Monday, August 22, 2011

It's Official - I am Pregnant (and allowed to tell the world)

Part 1: BEFORE

I can't quite tell if the clenching in my stomach is caused by the relentless 'pregnacy related nausea and vomiting' or if it's good, old fashioned nerves.

Today is my 12-week scan.

Today I will get to see my little baby. Maybe it will suck its thumb like The Blonde Bombshell did, or do somersaults like Miss Curly Mop did.  Maybe it will wave.  Or make a peace sign.

Today I will be told the risks and ratios of this pregnancy.  The chances of something going wrong.  The chances that things aren't quite right.  A measurement here, a protein there.  My heart skips a beat just thinking about it.

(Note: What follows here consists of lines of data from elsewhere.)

Lemma topic_of_type t : TYPE_BY_EVENT_TOPIC (EVENT_TOPIC_BY_TYPE t) = Some t.
Proof. by destruct t. Qed.

(** The requested types. *)
Definition wanted (q : ActivityQueryDto) : list ActivityType := match types q with [] => ACTIVITY_TYPES | l => l end.

Lemma concerns_type q names e :
  concerns q names e = true -> exists t, t ∈ wanted q /\ TYPE_BY_EVENT_TOPIC (Indexer.event_type e) = Some t.
Proof.
  unfold concerns. intros [[Ht _]%andb_true_iff _]%andb_true_iff. apply bool_decide_eq_true in Ht.
  apply list_elem_of_fmap in Ht as (t & Ht & Hin). exists t. split; [exact Hin|]. by rewrite Ht, topic_of_type.
Qed.

Lemma sequence_items q names l :
  Forall (fun r => concerns q names (Indexer.ev r.2) = true) l ->
  exists items, sequence (map (toActivityItem names) l) = Ret items /\
    Forall2 (fun r i => toActivityItem names r = Ret i /\ id i = r.1 /\ type i ∈ wanted q) l items.
Proof.
  induction 1 as [|r l Hr Hl IH]; [by exists []|]. destruct IH as (items & Hs & Hf).
  destruct (concerns_type _ _ _ Hr) as (t & Hin & Ht). cbn [map sequence].
  unfold toActivityItem at 1. rewrite Ht, Hs. eexists. split; [reflexivity|]. constructor; [|done].
  unfold toActivityItem. rewrite Ht. done.
Qed.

I can feel it growing inside me.  Sure, it's not the baby I can feel yet, but the ever-growing, hard as rock uterus.  It's a positive sign alongside the never ending bleugh I have been feeling.  That and the stupidity I seem to exhibit on a daily basis (thank god I now have Baby Brain as an excuse).

45 minutes to go. 

I remember my first 12 week scan.  I followed the ultrasound instructions to the letter, drank 2L of water and wound up with such a full bladder I was concentrating so hard on not urinating all over the table that I forgot to look at the monitor.  The sonographer and my husband ended up having this long technical discussion and I was almost in tears, begging to be let go so I could pee.

The next time I didn't drink any water at all, and the ultrasound was still a complete success.

40 minutes to go.  This is going to get ridiculous.

Part 2: AFTER

I have this ridiculously enormous smile plastered on my face.  It couldn't be any bigger if you had told me that we had won lotto, or an article of mine was to be published.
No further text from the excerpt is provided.